Return exactly the lines of the records below, starting at the line that contains "i)) as [->|Hne]." and ending at the line that contains "- rewrite Hmid", with both of those lines kept.
^^^^^^^^^^^^^^^^
Lemma vector_erase_noop v position :
  size v <= position -> vector_erase position v = Done (tt, v).
Proof.
  intros H. unfold vector_erase. rewrite bind_reads.
  by destruct (Z.leb_spec (size v) position); [|lia].
Qed.

Lemma vector_erase_room v position :
  wf v -> 0 <= position < size v -> size v < capacity v ->
  exists a',
    vector_erase position v = Done (tt, erased position a' v) /\
    length a' = length (array v) /\
    take (Z.to_nat (size v - 1)) a'
    = take (Z.to_nat position) (contents v) ++ drop (S (Z.to_nat position)) (contents v).
Proof.
  intros [Hblock Hsize _ Hmax] Hpos Hroom. unfold vector_erase.
  rewrite bind_reads.
  destruct (Z.leb_spec (size v) position); [lia|].
  rewrite (bind_done _ _ _ _ _ (load_in position v ltac:(lia))).
  rewrite bind_call_destructor.
  set (v0 := record_call _ v).
  destruct (erase_loop_room (S (Z.to_nat (size v - position))) position v0)
    as (a' & Hrun & Hlen & Hlow & Hmid & Hhigh); [subst v0; cbn; lia..|].
  change (size v0) with (size v) in *. change (array v0) with (array v) in *.
  rewrite (bind_done _ _ _ _ _ Hrun).
  rewrite bind_reads. unfold modify. subst v0. cbn [size set_array record_call].
  rewrite wrap_small by size_lia.
  exists a'. split; [done|]. split; [done|].
  apply list_eq. intros j. unfold contents.
  destruct (decide (j < Z.to_nat position)%nat).
  - rewrite lookup_take_lt by lia. rewrite lookup_app_l by (rewrite !length_take; lia).
    rewrite !lookup_take_lt by lia. apply Hlow. lia.
  - rewrite lookup_app_r by (rewrite !length_take; lia).
    rewrite !length_take. rewrite lookup_drop.
    replace (S (Z.to_nat position) + (j - _))%nat with (S j) by lia.
    destruct (decide (j < Z.to_nat (size v - 1))%nat).
    + rewrite !lookup_take_lt by lia. apply Hmid. lia.
    + by rewrite !lookup_take_ge by lia.
Qed.

Lemma vector_erase_full v position :
  wf v -> 0 <= position < size v -> size v = capacity v ->
  vector_erase position v = OutOfBounds.
Proof.
  intros [Hblock Hsize _ Hmax] Hpos Hfull. unfold vector_erase.
  rewrite bind_reads.
  destruct (Z.leb_spec (size v) position); [lia|].
  rewrite (bind_done _ _ _ _ _ (load_in position v ltac:(lia))).
  rewrite bind_call_destructor.
  apply bind_out_of_bounds.
  apply erase_loop_full; cbn; lia.
Qed.

(** ** vector_insert *)

(** The guard shared by [vector_push_back] and [vector_insert]. *)
Lemma reserve_if_full v :
  wf v -> size v < MAX_SLOTS ->
  exists v1,
    (if size v =? capacity v then vector_reserve (wrap (capacity v + 1)) else ret tt) v
    = Done (tt, v1) /\
    wf v1 /\ size v1 = size v /\ size v < capacity v1 /\
    contents v1 = contents v /\ calls v1 = calls v /\ same_callbacks v v1 /\
    capacity v1 = (if size v =? capacity v then 2 * capacity v else capacity v).
Proof.
  intros Hwf Hmax. pose proof Hwf as [Hblock Hsize Hpow Hcapmax].
  pose proof (wf_capacity_pos v Hwf) as Hpos.
  destruct (Z.eqb_spec (size v) (capacity v)) as [Hfull|Hroom].
  - destruct Hpow as (k & Hk & Hpow).
    assert (k < 60) as Hk60.
    { apply pow2_lt_inv; [lia|lia|]. unfold MAX_SLOTS in *. lia. }
    assert (2 * capacity v = 2 ^ (k + 1)) as Hnext.
    { rewrite Hpow, Z.pow_add_r by lia. lia. }
    assert (2 * capacity v <= MAX_SLOTS) as Hdouble.
    { rewrite Hnext. apply pow2_le. lia. }
    exists (grown (2 * capacity v) v).
    rewrite wrap_small by size_lia.
    split.
    { apply vector_reserve_grow; [done|lia| |lia].
      rewrite Hnext, Hpow. apply get_new_capacity_next. lia. }
    split.
    { apply wf_grown; [done|lia|]. exists (k + 1). split; [lia|done]. }
    split; [done|]. split; [cbn; lia|].
    split; [by apply contents_grown|]. by repeat split.
  - exists v. split; [done|]. split; [done|]. split; [done|]. split; [lia|].
    by repeat split.
Qed.

(** With [position = 0] the condition [i >= position] never fails: the
    round with [i = 0] reads the slot at index [SIZE_MAX]. *)
Lemma insert_loop_zero (fuel : nat) :
  forall i v,
  0 <= i < Z.of_nat (length (array v)) ->
  Z.of_nat (length (array v)) <= MAX_SLOTS ->
  i < Z.of_nat fuel ->
  while fuel (fun i _ => 0 <=? i)
    (fun i => p ← load (wrap (i - 1)); store i p;; ret (wrap (i - 1)))
    i v = OutOfBounds.
Proof.
  induction fuel as [|fuel IH]; intros i v Hi Hmax Hfuel; [lia|].
  cbn [while].
  destruct (Z.leb_spec 0 i) as [_|]; [|lia].
  destruct (decide (i = 0)) as [->|Hne].
  - rewrite (bind_out_of_bounds (load (wrap (0 - 1)))); [done|].
    apply load_out. change (wrap (0 - 1)) with (SIZE_MODULUS - 1). size_lia.
  - rewrite wrap_small by size_lia.
    rewrite (bind_done _ _ _ _ _ (load_in (i - 1) v ltac:(lia))).
    rewrite (bind_done _ _ _ _ _ (store_in i _ v ltac:(lia))).
    unfold ret at 1.
    apply IH; cbn; rewrite ?length_insert; lia.
Qed.

(** With [position >= 1] the loop moves the slots in [[position - 1, i)] one
    index up and stops with [i = position - 1]. *)
Lemma insert_loop_shift (fuel : nat) (position : Z) :
  1 <= position ->
  forall i v,
  position - 1 <= i < Z.of_nat (length (array v)) ->
  Z.of_nat (length (array v)) <= MAX_SLOTS ->
  i - position + 1 < Z.of_nat fuel ->
  exists a',
    while fuel (fun i _ => position <=? i)
      (fun i => p ← load (wrap (i - 1)); store i p;; ret (wrap (i - 1)))
      i v = Done (position - 1, set_array a' v) /\
    length a' = length (array v) /\
    (forall j, (j < Z.to_nat position)%nat -> a' !! j = array v !! j) /\
    (forall j, (Z.to_nat position <= j <= Z.to_nat i)%nat ->
               a' !! j = array v !! (j - 1)%nat) /\
    (forall j, (Z.to_nat i < j)%nat -> a' !! j = array v !! j).
Proof.
  intros Hpos. induction fuel as [|fuel IH]; intros i v Hi Hmax Hfuel; [lia|].
  cbn [while].
  destruct (Z.leb_spec position i) as [Hge|Hlt].
  - rewrite wrap_small by size_lia.
    rewrite (bind_done _ _ _ _ _ (load_in (i - 1) v ltac:(lia))).
    rewrite (bind_done _ _ _ _ _ (store_in i _ v ltac:(lia))).
    unfold ret at 1.
    set (v1 := set_array _ v).
    destruct (IH (i - 1) v1) as (a' & Hrun & Hlen & Hlow & Hmid & Hhigh);
      [subst v1; cbn; rewrite ?length_insert; lia..|].
    exists a'. subst v1. cbn in *. rewrite length_insert in Hlen.
    split; [done|]. split; [done|].
    split.
    { intros j Hj. rewrite Hlow by lia. apply list_lookup_insert_ne. lia. }
    split.
    { intros j Hj. destruct (decide (j = Z.to_nat i)) as [->|Hne].
      - rewrite Hhigh by lia. rewrite list_lookup_insert_eq by lia.
        unfold slot_at. replace (Z.to_nat (i - 1)) with (Z.to_nat i - 1)%nat by lia.
        destruct (lookup_lt_is_Some_2 (array v) (Z.to_nat i - 1)%nat) as [a Ha]; [lia|].
        by rewrite Ha.
      - rewrite Hmid by lia. apply list_lookup_insert_ne. lia. }
    intros j Hj. rewrite Hhigh by lia. apply list_lookup_insert_ne. lia.
  - exists (array v). rewrite set_array_same. replace i with (position - 1) by lia.
    split; [done|]. split; [done|]. split; [done|].
    split; [intros j Hj; lia|done].
Qed.

Lemma vector_insert_front v x :
  wf v -> size v < MAX_SLOTS -> vector_insert 0 x v = OutOfBounds.
Proof.
  intros Hwf Hmax. unfold vector_insert. rewrite !bind_reads.
  destruct (reserve_if_full v Hwf Hmax) as
    (v1 & Hrun & [Hblock1 Hsize1 _ Hmax1] & Hsz & Hroom & _).
  rewrite (bind_done _ _ _ _ _ Hrun). rewrite bind_reads.
  apply bind_out_of_bounds.
  apply insert_loop_zero; lia.
Qed.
^^^^^^^^^^^^^^^^
### Expected answer
    { intros j Hj. destruct (decide (j = Z.to_nat i)) as [->|Hne].
      - rewrite Hhigh by lia. rewrite list_lookup_insert_eq by lia.
        unfold slot_at. replace (Z.to_nat (i - 1)) with (Z.to_nat i - 1)%nat by lia.
        destruct (lookup_lt_is_Some_2 (array v) (Z.to_nat i - 1)%nat) as [a Ha]; [lia|].
        by rewrite Ha.
      - rewrite Hmid by lia. apply list_lookup_insert_ne. lia. }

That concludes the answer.